(** X14. The error [NewRuleFilter] returns is the first one it meets: the
    error of [plugins.NewPlugin] if that fails, whatever the files hold;
    otherwise, for a list of files of which the first ones load, the error
    of the first file that does not load, which is the error of reading
    it, or of decoding it when it can be read; the files after it play no
    part. *)
Theorem NewRuleFilter_first_error (name : string)
    (config : gmap string (list string)) :
  (∀ plugin e,
     NewPlugin name config = (plugin, Some e) →
     NewRuleFilter name config = (None, Some e))
  ∧ (∀ plugin good bad rest e,
       NewPlugin name config = (plugin, None) →
       GetStringSlice (Plugin_Config plugin) "servicesfiles"
       = good ++ bad :: rest →
       Forall (λ file, snd (ReadFile file) = None
                       ∧ snd (Unmarshal (fst (ReadFile file))) = None)
         good →
       snd (ReadFile bad) = Some e
       ∨ (snd (ReadFile bad) = None
          ∧ snd (Unmarshal (fst (ReadFile bad))) = Some e) →
       NewRuleFilter name config = (None, Some e)).
Proof.
  unfold NewRuleFilter. split.
  - intros plugin e Hplugin. by rewrite Hplugin.
  - intros plugin good bad rest e Hplugin Hfiles Hgood Hbad.
    rewrite Hplugin, Hfiles.
    rewrite bool_decide_eq_false_2
      by (rewrite length_app; simpl; lia).
    rewrite (loadLoop_first_error good rest bad e); [done| |].
    + eapply Forall_impl; [done|].
      intros file. by rewrite loadServiceSignatures_nil_error.
    + by apply loadServiceSignatures_error.
Qed.

End ConstructionErrors.

Lemma NewRuleFilter_first_error_witness :
  NewRuleFilter (E := exampleEngine) (H := exampleHost) "rules"
    {[ "servicesfiles" := [ "a.json"; "bad.json"; "missing.json" ] ]}
  = (None, Some "unexpected end of JSON input").
Proof.
  destruct (NewRuleFilter_first_error (E := exampleEngine) (H := exampleHost)
              "rules"
              {[ "servicesfiles" := [ "a.json"; "bad.json"; "missing.json" ] ]})
    as [_ Hfirst].
  eapply (Hfirst _ [ "a.json" ] "bad.json" [ "missing.json" ]).
  - reflexivity.
  - reflexivity.
  - constructor; [by vm_compute | constructor].
  - right. by vm_compute.
Defined.
Lemma quotient_between (n : Z) (x b1 b2 : R) :
  (0 < n)%Z -> 0 < x -> 0 < b1 -> b1 <= - ln x <= b2 ->
  q_lo (IZR n) b1
  <= f_div F (f_mul F (f_of_int F (- n)) (f_log F x)) (f_pow F (f_log F 2) 2)
  <= q_hi (IZR n) b2.
Proof.
  intros Hn Hx Hb1 Hb.
  assert (Hm := u_max_small).
  assert (Hn' : 0 < IZR n) by (apply IZR_lt; assumption).
  assert (HI : IZR n * (1 - u_max) <= - f_of_int F (- n) <= IZR n * (1 + u_max)).
  { apply (rel_err_between u u_max _ (IZR n)); try lra.
    replace (IZR n) with (- IZR (- n)) by (rewrite opp_IZR; ring).
    apply rel_err_opp, (acc_of_int u F Hacc). }
  assert (HL : b1 * (1 - u_max) <= - f_log F x <= b2 * (1 + u_max)).
  { apply (rel_err_between u u_max _ (- ln x)); try lra.
    apply rel_err_opp, (acc_log u F Hacc). assumption. }
  assert (HIL : IZR n * (1 - u_max) * (b1 * (1 - u_max))
                <= f_of_int F (- n) * f_log F x
                <= IZR n * (1 + u_max) * (b2 * (1 + u_max))).
  { replace (f_of_int F (- n) * f_log F x)
      with (- f_of_int F (- n) * - f_log F x) by ring.
    apply mult_between; try assumption; nra. }
  assert (HN : IZR n * (1 - u_max) * (b1 * (1 - u_max)) * (1 - u_max)
               <= f_mul F (f_of_int F (- n)) (f_log F x)
               <= IZR n * (1 + u_max) * (b2 * (1 + u_max)) * (1 + u_max)).
  { apply (rel_err_between u u_max _ (f_of_int F (- n) * f_log F x)); try lra.
    - apply (acc_mul u F Hacc).
    - apply Rmult_le_pos; nra. }
  assert (H2 := f_log_2_between).
  assert (Hlo2 : 0 < ln2_lo * (1 - u_max)) by (unfold ln2_lo; nra).
  assert (HP2 : ln2_lo * (1 - u_max) * (ln2_lo * (1 - u_max))
                <= powerRZ (f_log F 2) 2
                <= ln2_hi * (1 + u_max) * (ln2_hi * (1 + u_max))).
  { replace (powerRZ (f_log F 2) 2) with (f_log F 2 * f_log F 2) by (simpl; ring).
    apply mult_between; lra. }
  assert (HP : ln2_lo * (1 - u_max) * (ln2_lo * (1 - u_max)) * (1 - u_max)
               <= f_pow F (f_log F 2) 2
               <= ln2_hi * (1 + u_max) * (ln2_hi * (1 + u_max)) * (1 + u_max)).
  { apply (rel_err_between u u_max _ (powerRZ (f_log F 2) 2)); try lra.
    - apply (acc_pow u F Hacc).
    - apply Rmult_le_pos; lra. }
  assert (HPpos : 0 < ln2_lo * (1 - u_max) * (ln2_lo * (1 - u_max)) * (1 - u_max)).
  { repeat apply Rmult_lt_0_compat; lra. }
  assert (HNpos : 0 <= IZR n * (1 - u_max) * (b1 * (1 - u_max)) * (1 - u_max)).
  { repeat apply Rmult_le_pos; lra. }
  assert (HD := div_between _ _ _ _ _ _ HNpos HPpos HN HP).
  assert (Hne : f_pow F (f_log F 2) 2 <> 0) by lra.
  unfold q_lo, q_hi.
  apply (rel_err_between u u_max _ _ _ _ (acc_div u F Hacc _ _ Hne)); try lra.
  apply Rmult_le_pos; [assumption |].
  left. apply Rinv_0_lt_compat. lra.
Qed.

Lemma m_of_eq (n : Z) (x b1 b2 : R) (m : Z) :
  (0 < n)%Z -> 0 < x -> 0 < b1 -> b1 <= - ln x <= b2 ->
  IZR m - 1 < q_lo (IZR n) b1 -> q_hi (IZR n) b2 <= IZR m ->
  m_of F n x = m.
Proof.
  intros Hn Hx Hb1 Hb Hlo Hhi. unfold m_of. apply math_ceil_unique.
  destruct (quotient_between n x b1 b2 Hn Hx Hb1 Hb). lra.
Qed.

Lemma product_between (m n : Z) :
  (0 < n)%Z -> (0 < m)%Z ->
  r_lo (IZR m) (IZR n)
  <= f_mul F (f_truediv F m n) (f_log F 2)
  <= r_hi (IZR m) (IZR n).
Proof.
  intros Hn Hmpos. assert (Hm := u_max_small).
  assert (Hq : 0 < IZR m / IZR n).
  { apply Rdiv_lt_0_compat; apply IZR_lt; assumption. }
  assert (HD : IZR m / IZR n * (1 - u_max) <= f_truediv F m n
               <= IZR m / IZR n * (1 + u_max)).
  { apply (rel_err_between u u_max _ (IZR m / IZR n)); try lra.
    apply (acc_truediv u F Hacc). lia. }
  assert (H2 := f_log_2_between).
  assert (Hlo2 : 0 < ln2_lo * (1 - u_max)) by (unfold ln2_lo; nra).
  assert (HDlo : 0 <= IZR m / IZR n * (1 - u_max)) by (apply Rmult_le_pos; lra).
  assert (HM := mult_between _ _ _ _ _ _ HDlo (Rlt_le _ _ Hlo2) HD H2).
  unfold r_lo, r_hi.
  apply (rel_err_between u u_max _ _ _ _ (acc_mul u F Hacc _ _)); try lra.
  apply Rmult_le_pos; lra.
Qed.

Lemma k_of_eq (n : Z) (x : R) (m k : Z) :
  (0 < n)%Z -> (0 < m)%Z -> m_of F n x = m ->
  IZR k - 1 < r_lo (IZR m) (IZR n) -> r_hi (IZR m) (IZR n) <= IZR k ->
  k_of F n x = k.
Proof.
  intros Hn Hm Em Hlo Hhi. unfold k_of. rewrite Em. apply math_ceil_unique.
  destruct (product_between m n Hn Hm). lra.
Qed.

End Derivation.

(** ** The derived parameters and the exact formulas *)

Section NearExact.
Variables (F : FloatOps) (u : R).
Hypothesis Hacc : accurate u F.
Hypothesis Hu : 0 <= u < 1.

Lemma rel_err_near a x :
  rel_err u a x -> 0 <= x -> x * (1 - u) <= a <= x * (1 + u).
Proof.
  intros H Hx.
  apply (rel_err_between u u a x x x H); lra.
Qed.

• WHAT YOU HAVE TO DO
As you read the records above, find each line that contains "exampleEngine" and copy it.

• ANSWER TO THE EXERCISE
  NewRuleFilter (E := exampleEngine) (H := exampleHost) "rules"
  destruct (NewRuleFilter_first_error (E := exampleEngine) (H := exampleHost)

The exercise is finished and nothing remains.